By: Peter Mayen wën Majongdit

The current political crisis in the country has introduced a new kind of dilemma to the citizens. The Peace initiative which started a week after the crisis to reinstate peace and stability seems yielded little as reports from Pagak consultative convention was disappointing to peace lovers in the country. The government has remained committed to peace deal that proposed an interim government signed with the rebel group led by Riek Machar.  The Peace deal has failed to reach a comprehensive solution due to several factors. The biggest challenge is the running out of time for both warring parties. Time is really running out and in six months the legitimacy of the government shall have waned.  This means that the government should hold elections or else agree on a peace deal that shall give the introduction give way for the Interim-government that shall extend the life of the government.  The question of election has raised divided views from different intellectuals in the country, where some are opposed saying there is no peace in the country and its legal legitimacy, which requires amendment of the law.
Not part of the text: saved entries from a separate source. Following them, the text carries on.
(** C6.  For the Direct-live variant (any bot type other than
    [tts-llm-stt]) with the credential [abc123] and the instruction
    text [Be concise], the connect endpoint handed to the session
    object ends with the six parameters of the claim, the instruction
    text being percent-encoded as [Be%20concise].  In general the
    instruction text is passed through [encodeURIComponent], whose
    output consists of unescaped characters and [%] only. *)
Theorem live_descriptor (env : Env) (s : State) :
  activeTab s <> "tts-llm-stt" ->
  apiKeyInput (page s) = Some "abc123" ->
  systemPrompt s = Some "Be concise" ->
  connectEndpoint (configOf s)
  = "/connect?bot_type=" +:+ activeTab s +:+ "&api_key=abc123&" +:+
    "model=gemini-live-2.5-flash-preview&voice=Custom-Female&language=hi-IN&tts=true&tts_pace=1.0&system_instruction=Be%20concise"
  /\ encodeURIComponent "Be concise" = "Be%20concise"
  /\ NewRTVIClient (length (clients s)) (configOf s)
       ∈ effectsSince s (run (connect env) s)
  /\ (forall instr,
        instr <> EmptyString ->
        connectUrl (activeTab s) "abc123" instr
        = "/connect?bot_type=" +:+ activeTab s +:+ "&api_key=abc123&" +:+
          "model=gemini-live-2.5-flash-preview&voice=Custom-Female&language=hi-IN&tts=true&tts_pace=1.0"
          +:+ "&system_instruction=" +:+ encodeURIComponent instr
        /\ Forall (fun c => uriUnescaped c = true \/ c = "%"%char)
             (list_ascii_of_string (encodeURIComponent instr))).
Proof.
  intros Htab Hkey Hprompt.
  split.
  { unfold configOf, RTVIConfig. cbn [connectEndpoint].
    rewrite Hkey, Hprompt. cbn [default].
    rewrite (connectUrl_live _ _ _ Htab).
    change (String.eqb "Be concise" EmptyString) with false. cbv iota.
    by do 2 f_equal. }
  split; [by vm_compute|].
  split; [apply connect_constructs_client; by rewrite Hkey|].
  intros instr Hne. split; [|apply encodeURIComponent_safe].
  rewrite (connectUrl_live _ _ _ Htab).
  apply String.eqb_neq in Hne. rewrite Hne.
  by do 2 f_equal.
Qed.

(** Scenario C end to end: the instruction text is loaded, the
    Direct-live radio button is checked, the key is typed in. *)
Lemma live_descriptor_witness :
  connectEndpoint (configOf
    (loadDefaultConfiguration (inl (Some "Be concise"))
       (selectBotType "gemini-live" true (freshApp "abc123"))))
  = "/connect?bot_type=gemini-live&api_key=abc123&model=gemini-live-2.5-flash-preview&voice=Custom-Female&language=hi-IN&tts=true&tts_pace=1.0&system_instruction=Be%20concise".
Proof.
  destruct (live_descriptor envSilent
              (loadDefaultConfiguration (inl (Some "Be concise"))
                 (selectBotType "gemini-live" true (freshApp "abc123"))))
    as (H & _); [discriminate|reflexivity|reflexivity|].
  exact H.
Defined.

(** ** Track events *)

Lemma boundTrack_updateStatusText text s :
  boundTrack (updateStatusText text s) = boundTrack s.
Proof. unfold boundTrack. by rewrite botAudioEl_updateStatusText. Qed.

Lemma boundTrack_setupAudioTrack t s :
  botAudioEl (page s) <> None -> boundTrack (setupAudioTrack t s) = Some [t].
Proof.
  intros Hel. unfold boundTrack, setupAudioTrack. cbv zeta. rewrite page_log.
  by destruct (botAudioEl (page s)).
Qed.

Lemma onTrackStarted_binds t p s :
  nonLocalAudio t p = true ->
  botAudioEl (page s) <> None ->
  boundTrack (onTrackStarted t p s) = Some [t].
Proof.
  intros Hnl Hel. unfold onTrackStarted. rewrite Hnl.
  by rewrite boundTrack_updateStatusText, boundTrack_setupAudioTrack.
Qed.

Lemma fire_trackStarted s c cl t p :
  clients s !! c = Some cl ->
  listeners cl = [TrackStartedEv; TrackStoppedEv] ->
  fire (FromClient c (TrackStarted t p)) s = onTrackStarted t p s.
Proof. intros Hc Hl. cbn. rewrite Hc. cbn. unfold attached. by rewrite Hl. Qed.

Lemma fire_trackStopped s c cl t p :
  clients s !! c = Some cl ->
  listeners cl = [TrackStartedEv; TrackStoppedEv] ->
  fire (FromClient c (TrackStopped t p)) s = onTrackStopped t p s.
Proof. intros Hc Hl. cbn. rewrite Hc. cbn. unfold attached. by rewrite Hl. Qed.

(** C9.  A track-started event of a client with the listener attached,
    carrying a non-local audio track, makes that track the source
    bound to the audio element of the page, whatever was bound before
    (the page must have its [#bot-audio] element: without it
    [setupAudioTrack] only logs).  A track-stopped event carrying a
    non-local audio track makes no status update and adds nothing to
    the trace: it sets the status line to "Ready" and changes nothing
    else. *)
Theorem track_events (s : State) (c : nat) (cl : RTVIClient)
    (t : Track) (p : option Participant) :
  clients s !! c = Some cl ->
  listeners cl = [TrackStartedEv; TrackStoppedEv] ->
  nonLocalAudio t p = true ->
  (botAudioEl (page s) <> None ->
   boundTrack (fire (FromClient c (TrackStarted t p)) s) = Some [t])
  /\ fire (FromClient c (TrackStopped t p)) s = updateStatusText "Ready" s
  /\ trace (fire (FromClient c (TrackStopped t p)) s) = trace s
  /\ currentStatus (fire (FromClient c (TrackStopped t p)) s) = currentStatus s
  /\ connectionStatus (page (fire (FromClient c (TrackStopped t p)) s))
     = connectionStatus (page s)
  /\ statusDot (page (fire (FromClient c (TrackStopped t p)) s)) = statusDot (page s)
  /\ statusText (page (fire (FromClient c (TrackStopped t p)) s))
     = (fun _ => "Ready") <$> statusText (page s)
  /\ rtviClient (fire (FromClient c (TrackStopped t p)) s) = rtviClient s
  /\ clients (fire (FromClient c (TrackStopped t p)) s) = clients s
  /\ boundTrack (fire (FromClient c (TrackStopped t p)) s) = boundTrack s.
Proof.
  intros Hc Hl Hnl.
  rewrite (fire_trackStarted s c cl t p Hc Hl), (fire_trackStopped s c cl t p Hc Hl).
  split; [by apply onTrackStarted_binds|].
  unfold onTrackStopped. rewrite Hnl.
  unfold currentStatus. autorewrite with proj.
  by rewrite boundTrack_updateStatusText.
Qed.

(** On the Connected state, for a remote audio track without
    participant descriptor. *)
Lemma track_events_witness :
  boundTrack (fire (FromClient 0 (TrackStarted exampleBot None)) connectedApp)
  = Some [exampleBot]
  /\ currentStatus (fire (FromClient 0 (TrackStopped exampleBot None)) connectedApp)
     = connected.
Proof.
  destruct (track_events connectedApp 0
              {| options := configOf (freshApp "abc123");
                 listeners := [TrackStartedEv; TrackStoppedEv];
                 localAudio := Some (set_enabled false exampleMic);
                 botAudio := None |}
              exampleBot None)
    as (H1 & _ & _ & H2 & _); [reflexivity|reflexivity|reflexivity|].
  split; [apply H1; discriminate|].
  exact (eq_trans H2 (eq_refl connected)).
Defined.

(** ** Order of subscription and session open *)

Lemma app_split_after {A} (P d pre post : list A) (e : A) :
  P ++ d = pre ++ e :: post -> e ∉ P ->
  exists pre', pre = P ++ pre' /\ d = pre' ++ e :: post.
Proof.
  revert pre. induction P as [|x P IH]; intros pre Heq Hnot.
  - by exists pre.
  - destruct pre as [|y pre]; cbn in Heq; simplify_eq.
    + exfalso. apply Hnot, list_elem_of_here.
    + destruct (IH pre) as (pre' & -> & ->); [done| |by exists pre'].
      intros Hin. by apply Hnot, list_elem_of_further.
Qed.

Lemma lookup_shape (l l' : list RTVIClient) c cl' :
  clientShape <$> l = clientShape <$> l' ->
  l' !! c = Some cl' ->
  exists cl, l !! c = Some cl /\ listeners cl = listeners cl' /\ options cl = options cl'.
Proof.
  intros H Hc. apply (f_equal (fun x => x !! c)) in H.
  rewrite !list_lookup_fmap, Hc in H.
  destruct (l !! c) as [cl|]; [|done]. exists cl.
  cbn in H. unfold clientShape in H. by simplify_eq.
Qed.

(** C7.  In every run of [connect], an effect that issues or settles
    the session open [client.connect()] of a client [c] is preceded,
    in the same run, by the attachment of the track-started and the
    track-stopped listener to [c], which is the client constructed by
    this run; the listeners are still attached when the run ends.  A
    track-started event the transport fires while the open is awaited
    is therefore handled: when it is the last callback of a
    successful open and carries a non-local audio track, that track is
    the bound playback source when [connect] returns (on a page with
    its [#bot-audio] element). *)
Theorem listeners_before_session_open (env : Env) (s : State) :
  (forall pre post c e,
     effectsSince s (run (connect env) s) = pre ++ e :: post ->
     e = Call c MConnect \/ (exists ok, e = Settled c MConnect ok) ->
     c = length (clients s)
     /\ On c TrackStartedEv ∈ pre /\ On c TrackStoppedEv ∈ pre)
  /\ (truthy (apiKeyInput (page s)) = true ->
      exists cl,
        clients (run (connect env) s) !! length (clients s) = Some cl
        /\ listeners cl = [TrackStartedEv; TrackStoppedEv])
  /\ (forall evs t p,
        truthy (apiKeyInput (page s)) = true ->
        connectFailure env = None ->
        fired (connectResult env)
        = evs ++ [FromClient (length (clients s)) (TrackStarted t p)] ->
        nonLocalAudio t p = true ->
        botAudioEl (page s) <> None ->
        boundTrack (run (connect env) s) = Some [t]).
Proof.
  split; [|split].
  - intros pre post c e Heff He.
    destruct (truthy (apiKeyInput (page s))) eqn:Hkey.
    + destruct (connect_session env s Hkey)
        as (s' & d & E & _ & _ & _ & _ & _ & Htr & Hq & _).
      assert (run (connect env) s = s') as Hrun by (unfold run; by rewrite E).
      rewrite Hrun, (effectsSince_app _ _ _ Htr) in Heff.
      apply app_split_after in Heff as (pre' & -> & Hd).
      * assert (sessionEffect (length (clients s)) e) as Hs.
        { rewrite Forall_forall in Hq. apply Hq. rewrite Hd.
          apply elem_of_app. right. apply list_elem_of_here. }
        assert (c = length (clients s)) as ->
          by (destruct He as [->|[ok ->]]; exact Hs).
        split; [done|].
        split; apply elem_of_app; left; apply list_elem_of_In; cbn; tauto.
      * intros Hin. apply list_elem_of_In in Hin. cbn in Hin.
        destruct He as [->|[ok ->]];
          repeat (destruct Hin as [Hin|Hin]; [discriminate Hin|]); done.
    + destruct (connect_no_key env s Hkey) as (s' & E & Htr & _).
      assert (run (connect env) s = s') as Hrun by (unfold run; by rewrite E).
      rewrite Hrun, (effectsSince_app _ _ _ Htr) in Heff.
      assert (e ∈ pre ++ e :: post) as Hin
        by (apply elem_of_app; right; apply list_elem_of_here).
      rewrite <- Heff in Hin. apply list_elem_of_In in Hin. cbn in Hin.
      destruct He as [->|[ok ->]];
        repeat (destruct Hin as [Hin|Hin]; [discriminate Hin|]); done.
  - intros Hkey.
    destruct (connect_session env s Hkey)
      as (s' & d & E & _ & _ & _ & Hsh & _).
    assert (run (connect env) s = s') as -> by (unfold run; by rewrite E).
    apply (f_equal (fun x => x !! length (clients s))) in Hsh.
    rewrite <- (length_fmap clientShape (clients s)) in Hsh at 2.
    rewrite lookup_snoc_length, list_lookup_fmap in Hsh.
    destruct (clients s' !! length (clients s)) as [cl|]; [|done].
    exists cl. cbn in Hsh. unfold clientShape in Hsh. by simplify_eq.
  - intros evs t p Hkey Hok Hfired Hnl Hel.
    destruct (connect_with_key env s Hkey)
      as (s1 & E & Hc & _ & _ & Hcl & _ & Hel1).
    destruct (openSession_ok env _ s1 Hc) as (s' & x & E' & _ & -> & T); [|done|].
    { rewrite Hcl, length_app. cbn. lia. }
    assert (run (connect env) s
            = emit (Settled (length (clients s)) MConnect true)
                (deliver (fired (connectResult env)) x)) as ->
      by (unfold run; by rewrite E, E').
    unfold boundTrack. rewrite page_emit, Hfired, deliver_snoc.
    fold (boundTrack (fire (FromClient (length (clients s)) (TrackStarted t p))
                        (deliver evs x))).
    pose proof (tail_deliver _ _ _ evs T) as [_ _ _ Tsh Tel _].
    destruct (lookup_shape _ _ (length (clients s))
                {| options := configOf s; listeners := [TrackStartedEv; TrackStoppedEv];
                   localAudio := None; botAudio := None |} Tsh) as (cl & Hlk & Hl & _).
    { rewrite Hcl. apply lookup_snoc_length. }
    rewrite (fire_trackStarted _ _ cl t p Hlk Hl).
    apply onTrackStarted_binds; [done|]. by rewrite Tel, Hel1.
Qed.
The fear that elections may not be free and fair because they are held under divided and fearful environment of war. Also the rapid emergency needs for humanitarian assistance in Upper Nile may really present a great challenge to voters because the mind and heart of the people needs to be free to freely participate in making a judgment. The chances of not having the whole region participating is also a factor worrying many.  However some support elections because there may keep the current government in power especially the executive. 

But the truth of the matter is; elections need to be supported because of not to keep president Kiir in power nor for others to come in the system but to keep a legitimate system in place.  If now the government and rebel fail to reach a peace deal and the time is out for the government to hold elections then the legitimacy of the system and the sovereignty of the people of South Sudan are gone. We shall not claim anything from those externals players, the only right that we shall have is that we are an independent state but with no legitimate constitution, no legitimate government and no rights and our rights will have gone and it will be very simple for the international and UN to institute whatever they want for their own interests. Our course for freedom is gone and I am afraid some may go back to Khartoum. Who want to be a citizens of country with no legitimate constitution, no government. So to some reasons that elections is a way to keep President Kiir in power that is wrong, we want to fight for legitimate system that shall keep our sovereign rights and our will is reflected internationally. Some of us do not mind who will be the president and the head of the government as long as it is legitimate, 

one would admit holding election under this kind of environment may serve the interest of the current government but most importantly will keep president Kiir in power and may be unopposed president.  There will be questions about democracy of South Sudan but not the legitimacy of the government.